What to produce = Transcribe, without any change, the line that includes "(** A free page" and all the lines that come after it in the material below.

Records to process =
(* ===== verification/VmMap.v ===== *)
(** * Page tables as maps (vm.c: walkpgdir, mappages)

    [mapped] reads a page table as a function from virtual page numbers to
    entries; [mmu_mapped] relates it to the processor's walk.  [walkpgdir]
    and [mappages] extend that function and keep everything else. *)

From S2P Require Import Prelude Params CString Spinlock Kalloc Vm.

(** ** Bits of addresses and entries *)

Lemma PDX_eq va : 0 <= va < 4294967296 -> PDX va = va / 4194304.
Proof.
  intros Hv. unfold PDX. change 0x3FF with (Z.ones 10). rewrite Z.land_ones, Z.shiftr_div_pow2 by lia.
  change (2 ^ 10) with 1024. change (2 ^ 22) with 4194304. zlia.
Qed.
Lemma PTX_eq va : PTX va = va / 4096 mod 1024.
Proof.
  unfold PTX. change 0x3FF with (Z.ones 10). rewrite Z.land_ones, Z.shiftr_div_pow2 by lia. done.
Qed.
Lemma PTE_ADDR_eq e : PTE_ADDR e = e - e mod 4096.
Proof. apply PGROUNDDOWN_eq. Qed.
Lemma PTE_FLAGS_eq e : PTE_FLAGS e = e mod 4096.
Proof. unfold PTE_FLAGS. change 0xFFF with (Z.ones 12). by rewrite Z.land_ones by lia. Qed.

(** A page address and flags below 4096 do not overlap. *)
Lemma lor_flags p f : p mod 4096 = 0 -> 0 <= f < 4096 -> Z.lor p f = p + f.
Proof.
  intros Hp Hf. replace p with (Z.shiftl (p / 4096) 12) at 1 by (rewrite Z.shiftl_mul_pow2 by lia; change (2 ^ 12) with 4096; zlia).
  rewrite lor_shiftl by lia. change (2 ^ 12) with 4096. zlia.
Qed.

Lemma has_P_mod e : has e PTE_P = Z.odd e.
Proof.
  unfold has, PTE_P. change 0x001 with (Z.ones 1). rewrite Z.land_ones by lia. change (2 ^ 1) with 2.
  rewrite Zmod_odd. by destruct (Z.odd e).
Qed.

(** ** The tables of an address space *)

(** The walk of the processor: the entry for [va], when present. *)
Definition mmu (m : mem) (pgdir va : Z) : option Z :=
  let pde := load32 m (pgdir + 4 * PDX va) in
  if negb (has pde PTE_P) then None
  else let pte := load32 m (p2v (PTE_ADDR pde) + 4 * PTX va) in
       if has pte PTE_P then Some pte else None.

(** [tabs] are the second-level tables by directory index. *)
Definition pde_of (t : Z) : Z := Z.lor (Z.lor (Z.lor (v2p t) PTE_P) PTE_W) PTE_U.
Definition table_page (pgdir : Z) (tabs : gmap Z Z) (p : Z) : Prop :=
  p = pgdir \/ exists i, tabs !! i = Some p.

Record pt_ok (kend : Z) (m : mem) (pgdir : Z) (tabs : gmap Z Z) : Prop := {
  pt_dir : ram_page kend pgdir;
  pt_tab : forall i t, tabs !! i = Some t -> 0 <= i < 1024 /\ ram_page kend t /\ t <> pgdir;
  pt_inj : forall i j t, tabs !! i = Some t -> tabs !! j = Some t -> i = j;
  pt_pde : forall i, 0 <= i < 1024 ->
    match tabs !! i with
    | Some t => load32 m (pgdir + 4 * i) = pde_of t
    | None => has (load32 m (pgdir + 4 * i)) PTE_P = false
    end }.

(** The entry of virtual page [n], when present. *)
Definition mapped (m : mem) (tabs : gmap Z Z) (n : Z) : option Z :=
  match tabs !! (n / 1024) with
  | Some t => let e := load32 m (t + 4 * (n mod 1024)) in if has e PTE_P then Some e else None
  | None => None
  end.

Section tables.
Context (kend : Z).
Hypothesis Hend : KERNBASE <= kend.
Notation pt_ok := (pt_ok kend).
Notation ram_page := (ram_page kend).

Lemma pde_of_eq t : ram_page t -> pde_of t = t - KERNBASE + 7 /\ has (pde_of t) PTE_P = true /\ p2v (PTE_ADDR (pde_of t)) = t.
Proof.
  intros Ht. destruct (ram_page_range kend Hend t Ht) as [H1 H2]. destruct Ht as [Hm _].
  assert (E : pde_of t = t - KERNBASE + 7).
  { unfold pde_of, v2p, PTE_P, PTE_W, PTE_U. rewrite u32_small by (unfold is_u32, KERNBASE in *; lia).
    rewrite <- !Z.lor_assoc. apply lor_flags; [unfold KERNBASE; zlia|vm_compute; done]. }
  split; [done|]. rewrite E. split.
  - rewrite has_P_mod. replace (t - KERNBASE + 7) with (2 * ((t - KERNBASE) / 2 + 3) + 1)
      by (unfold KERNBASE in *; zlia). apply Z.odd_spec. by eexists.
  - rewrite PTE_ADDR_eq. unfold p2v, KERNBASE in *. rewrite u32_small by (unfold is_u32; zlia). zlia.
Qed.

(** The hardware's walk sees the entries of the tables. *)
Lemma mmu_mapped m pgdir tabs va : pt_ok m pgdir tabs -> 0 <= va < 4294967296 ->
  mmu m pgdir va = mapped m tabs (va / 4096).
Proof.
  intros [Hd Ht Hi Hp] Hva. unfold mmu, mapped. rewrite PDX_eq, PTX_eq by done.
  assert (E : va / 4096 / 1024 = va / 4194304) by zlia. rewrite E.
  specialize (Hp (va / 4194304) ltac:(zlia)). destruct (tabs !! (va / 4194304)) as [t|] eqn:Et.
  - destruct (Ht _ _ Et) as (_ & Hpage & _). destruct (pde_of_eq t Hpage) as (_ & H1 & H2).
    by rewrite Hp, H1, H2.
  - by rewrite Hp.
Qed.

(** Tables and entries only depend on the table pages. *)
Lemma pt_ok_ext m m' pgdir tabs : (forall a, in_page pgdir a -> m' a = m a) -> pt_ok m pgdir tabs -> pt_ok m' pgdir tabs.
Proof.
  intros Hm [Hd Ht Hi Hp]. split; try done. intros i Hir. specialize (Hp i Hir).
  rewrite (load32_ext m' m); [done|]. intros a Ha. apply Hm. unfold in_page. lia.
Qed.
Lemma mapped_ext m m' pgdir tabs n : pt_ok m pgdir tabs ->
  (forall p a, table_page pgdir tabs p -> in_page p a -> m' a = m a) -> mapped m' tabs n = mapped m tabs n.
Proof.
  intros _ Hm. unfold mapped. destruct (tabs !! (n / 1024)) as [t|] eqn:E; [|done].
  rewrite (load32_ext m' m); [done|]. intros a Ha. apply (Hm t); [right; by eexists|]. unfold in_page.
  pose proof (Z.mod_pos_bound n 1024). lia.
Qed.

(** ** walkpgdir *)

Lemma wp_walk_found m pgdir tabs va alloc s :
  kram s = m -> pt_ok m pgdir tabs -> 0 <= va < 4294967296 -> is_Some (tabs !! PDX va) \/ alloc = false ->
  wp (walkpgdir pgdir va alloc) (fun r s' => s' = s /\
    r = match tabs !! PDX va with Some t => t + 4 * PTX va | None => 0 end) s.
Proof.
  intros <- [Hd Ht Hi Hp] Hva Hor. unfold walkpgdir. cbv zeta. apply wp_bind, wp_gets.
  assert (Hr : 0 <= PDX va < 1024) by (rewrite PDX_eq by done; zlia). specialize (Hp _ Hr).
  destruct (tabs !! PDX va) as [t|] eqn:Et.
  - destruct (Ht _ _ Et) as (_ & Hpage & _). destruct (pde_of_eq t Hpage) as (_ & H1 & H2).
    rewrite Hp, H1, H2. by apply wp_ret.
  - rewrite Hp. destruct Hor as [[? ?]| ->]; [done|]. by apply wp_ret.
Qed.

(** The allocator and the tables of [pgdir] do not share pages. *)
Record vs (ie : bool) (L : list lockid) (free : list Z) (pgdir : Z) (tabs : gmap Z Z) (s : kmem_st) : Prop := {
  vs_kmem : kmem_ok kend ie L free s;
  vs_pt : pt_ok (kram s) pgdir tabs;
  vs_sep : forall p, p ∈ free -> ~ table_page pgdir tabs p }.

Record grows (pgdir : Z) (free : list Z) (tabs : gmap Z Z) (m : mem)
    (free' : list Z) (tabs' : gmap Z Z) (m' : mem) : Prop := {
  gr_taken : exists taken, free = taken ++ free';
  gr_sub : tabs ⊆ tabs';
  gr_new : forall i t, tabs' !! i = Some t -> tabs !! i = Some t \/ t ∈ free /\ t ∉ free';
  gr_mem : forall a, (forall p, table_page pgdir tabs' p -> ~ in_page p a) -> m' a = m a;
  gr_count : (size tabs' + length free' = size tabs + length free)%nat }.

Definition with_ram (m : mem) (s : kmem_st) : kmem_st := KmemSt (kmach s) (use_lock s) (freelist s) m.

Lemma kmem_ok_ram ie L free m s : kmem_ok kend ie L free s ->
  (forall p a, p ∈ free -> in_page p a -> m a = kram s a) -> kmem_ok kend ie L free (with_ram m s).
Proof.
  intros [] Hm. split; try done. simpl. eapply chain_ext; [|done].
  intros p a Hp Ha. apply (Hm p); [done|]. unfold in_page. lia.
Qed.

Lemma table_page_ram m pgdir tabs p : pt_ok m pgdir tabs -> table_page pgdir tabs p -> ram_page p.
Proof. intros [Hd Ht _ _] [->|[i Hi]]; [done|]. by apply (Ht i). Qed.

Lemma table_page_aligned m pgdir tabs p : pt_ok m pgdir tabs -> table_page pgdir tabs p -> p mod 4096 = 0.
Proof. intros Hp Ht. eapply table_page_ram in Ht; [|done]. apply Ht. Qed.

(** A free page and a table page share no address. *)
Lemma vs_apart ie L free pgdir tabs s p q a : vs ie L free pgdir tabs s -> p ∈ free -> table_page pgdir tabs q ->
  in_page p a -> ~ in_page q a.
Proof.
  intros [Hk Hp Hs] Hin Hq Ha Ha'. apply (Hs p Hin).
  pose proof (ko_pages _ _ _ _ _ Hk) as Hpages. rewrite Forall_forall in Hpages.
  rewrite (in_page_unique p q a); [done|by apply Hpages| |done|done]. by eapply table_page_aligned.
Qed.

Expected answer =
(** A free page and a table page share no address. *)
Lemma vs_apart ie L free pgdir tabs s p q a : vs ie L free pgdir tabs s -> p ∈ free -> table_page pgdir tabs q ->
  in_page p a -> ~ in_page q a.
Proof.
  intros [Hk Hp Hs] Hin Hq Ha Ha'. apply (Hs p Hin).
  pose proof (ko_pages _ _ _ _ _ Hk) as Hpages. rewrite Forall_forall in Hpages.
  rewrite (in_page_unique p q a); [done|by apply Hpages| |done|done]. by eapply table_page_aligned.
Qed.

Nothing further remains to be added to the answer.